[Start of Attachment]

Lemma startProcess_restart s crashed σ q σ' :
  startProcess s (ViaRestart crashed) σ = Some (q, σ') → inv σ →
  stopResult (svc σ s) = None →
  (∃ t0 c, config s = Some c ∧ CrashNotified s crashed t0 ∈ trace σ ∧
           t0 + setTimeout_delay (minimumRestartDelay c) ≤ now σ) →
  inv σ' ∧ extends σ σ'.
Proof.
  intros H Hinv Hstop Harmed. apply startProcess_spec in H.
  destruct H as (-> & Hheap & Hprocs & Htrace & Hsvc & Hst & Hnow & Hex).
  assert (∀ t, startResult (svc σ' t) = startResult (svc σ t) ∧
               stopResult (svc σ' t) = stopResult (svc σ t)) as Hres.
  { intros t. rewrite Hsvc. destruct (decide (t = s)) as [->|].
    - by rewrite fn_lookup_insert.
    - by rewrite fn_lookup_insert_ne. }
  assert (evolves σ σ') as Hev.
  { split; rewrite ?Hheap, ?Hprocs, ?Hst, ?Hnow, ?Htrace; auto.
    - intros p c Hc. exists c. split; [by apply lookup_app_l_Some|apply cell_le_refl].
    - by exists [Spawn s (length (procs σ)) (ViaRestart crashed) (now σ)].
    - intros t r. by rewrite (proj1 (Hres t)).
    - intros t r. by rewrite (proj2 (Hres t)).
    - rewrite length_app. lia.
    - intros t _. rewrite Hsvc. destruct (decide (t = s)) as [->|].
      + by rewrite fn_lookup_insert.
      + by rewrite fn_lookup_insert_ne.
    - apply ended_app. }
  split; [|split; [done|rewrite Hheap; eauto|done..]].
  apply (inv_intro σ); [done|done|..].
  - rewrite Hheap. intros p c Hc. apply lookup_app_Some in Hc as [?|[_ Hc]]; [by left|right].
    apply list_elem_of_lookup_2 in Hc. in_cases Hc; [..|by apply elem_of_nil in Hc];
      subst c; by split_and!.
  - intros t ?. destruct (Hres t).
    eapply (svc_ok_other _ _ _ [_]); [done|done|by rewrite Htrace|done|done|].
    by repeat constructor.
  - rewrite Htrace. intros ?. simpl. split_and!; try done.
    + intros Hin. apply (so_stop_begun _ _ (inv_svc _ Hinv s)) in Hin.
      rewrite Hstop in Hin. by destruct Hin.
    + intros s' v t' Hin. apply inv_procs in Hin; [lia|done].
  - rewrite Htrace, Hst. intros Hs Hin. in_cases Hin. by eapply inv_flag.
  - congruence.
  - rewrite Htrace, count_cons. simpl. apply Hinv.
  - rewrite Htrace, Hprocs, length_app. simpl. intros ???? Hin. in_cases Hin.
    + simplify_eq. lia.
    + apply inv_procs in Hin; [lia|done].
  - rewrite Htrace. intros ??? Hin. in_cases Hin. by left.
Qed.

Lemma handleCrash_inv s proc σ q σ' :
  handleCrash s proc σ = Some (q, σ') → inv σ →
  CrashNotified s proc (now σ) ∈ trace σ →
  inv σ' ∧ extends σ σ'.
Proof.
  unfold handleCrash, isResolved. intros H Hinv Hcrash. munfold H.
  destruct (stopResult (svc σ s)) eqn:Hstop.
  { injection H as <- <-.
    pose proof (inv_emits σ (Log ConsoleError NotExpectingHandleCrash) Hinv) as H1.
    split.
    - apply (inv_allocs _ [_]); [by apply H1|]. by repeat constructor.
    - eapply extends_trans; [apply emits_extends|apply (allocs_extends _ [_])]. }
  destruct (config s) as [c|] eqn:Hc; simpl in H; [|done].
  destruct (procs σ !! proc) as [pr|] eqn:Hpr; simpl in H; [|done].
  set (σ1 := emits (Log ConsoleLog (ServiceCrashed s)) σ) in *.
  set (σ2 := allocs [Cell (KTimer (now σ + setTimeout_delay (minimumRestartDelay c))) Pending] σ1) in *.
  set (crash := {| date := now σ; crash_logTail := logTail pr |}) in *.
  set (σ3 := set_svc (λ m, <[s := push_crash crash (m s)]> m) σ2) in *.
  assert (inv σ2 ∧ extends σ σ2) as [Hinv2 Hext2].
  { split.
    - apply inv_allocs; [by apply inv_emits|]. by repeat constructor.
    - eapply extends_trans; [apply emits_extends|apply allocs_extends]. }
  assert (inv σ3 ∧ extends σ2 σ3) as [Hinv3 Hext3].
  { assert (∀ t, startResult (svc σ3 t) = startResult (svc σ2 t) ∧
               stopResult (svc σ3 t) = stopResult (svc σ2 t)) as Hres.
    { intros t. simpl. destruct (decide (t = s)) as [->|].
      - by rewrite fn_lookup_insert.
      - by rewrite fn_lookup_insert_ne. }
    assert (evolves σ2 σ3) as Hev.
    { split.
      - intros p c' Hc'. exists c'. split; [done|apply cell_le_refl].
      - by exists [].
      - done.
      - done.
      - intros t r Hr. by rewrite (proj1 (Hres t)).
      - intros t r Hr. by rewrite (proj2 (Hres t)).
      - done.
      - intros t _. simpl. destruct (decide (t = s)) as [->|].
        + by rewrite fn_lookup_insert.
        + by rewrite fn_lookup_insert_ne.
      - done. }
    split; [by apply (inv_update σ2)|].
    split; [done|exists []; by rewrite app_nil_r|done..]. }
  assert (armed σ3 s proc (length (heap σ))) as Harmed.
  { exists (now σ + setTimeout_delay (minimumRestartDelay c)), (now σ), c. split_and!; [|done| |done].
    - eapply (has_kind_heap _ _ _ (Cell (KTimer _) _)); [done|]. by apply list_lookup_middle.
    - simpl. by apply list_elem_of_further. }
  assert (∀ k st, cell_ok (allocs [Cell k st] σ3) (Cell k st) →
            inv (allocs [Cell k st] σ3) ∧ extends σ (allocs [Cell k st] σ3)) as Hfin.
  { intros k st Hok. split; [apply inv_allocs; [done|by apply Forall_singleton]|].
    eapply extends_trans; [done|]. eapply extends_trans; [done|]. apply allocs_extends. }
  destruct (ready (svc σ s)) as [r|]; injection H as <- <-.
  - apply Hfin. split_and!; try done. simpl.
    eapply evolves_armed; [apply allocs_evolves|done].
  - apply Hfin. by split_and!.
Qed.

[End of Attachment]

◆ **Task item**
From the material above, copy exactly the lines between the line holding "- intros t _. rewrite" and the line holding "- rewrite Htrace, count_cons.", inclusive, and only those.

◆ **Answer space**
    - intros t _. rewrite Hsvc. destruct (decide (t = s)) as [->|].
      + by rewrite fn_lookup_insert.
      + by rewrite fn_lookup_insert_ne.
    - apply ended_app. }
  split; [|split; [done|rewrite Hheap; eauto|done..]].
  apply (inv_intro σ); [done|done|..].
  - rewrite Hheap. intros p c Hc. apply lookup_app_Some in Hc as [?|[_ Hc]]; [by left|right].
    apply list_elem_of_lookup_2 in Hc. in_cases Hc; [..|by apply elem_of_nil in Hc];
      subst c; by split_and!.
  - intros t ?. destruct (Hres t).
    eapply (svc_ok_other _ _ _ [_]); [done|done|by rewrite Htrace|done|done|].
    by repeat constructor.
  - rewrite Htrace. intros ?. simpl. split_and!; try done.
    + intros Hin. apply (so_stop_begun _ _ (inv_svc _ Hinv s)) in Hin.
      rewrite Hstop in Hin. by destruct Hin.
    + intros s' v t' Hin. apply inv_procs in Hin; [lia|done].
  - rewrite Htrace, Hst. intros Hs Hin. in_cases Hin. by eapply inv_flag.
  - congruence.
  - rewrite Htrace, count_cons. simpl. apply Hinv.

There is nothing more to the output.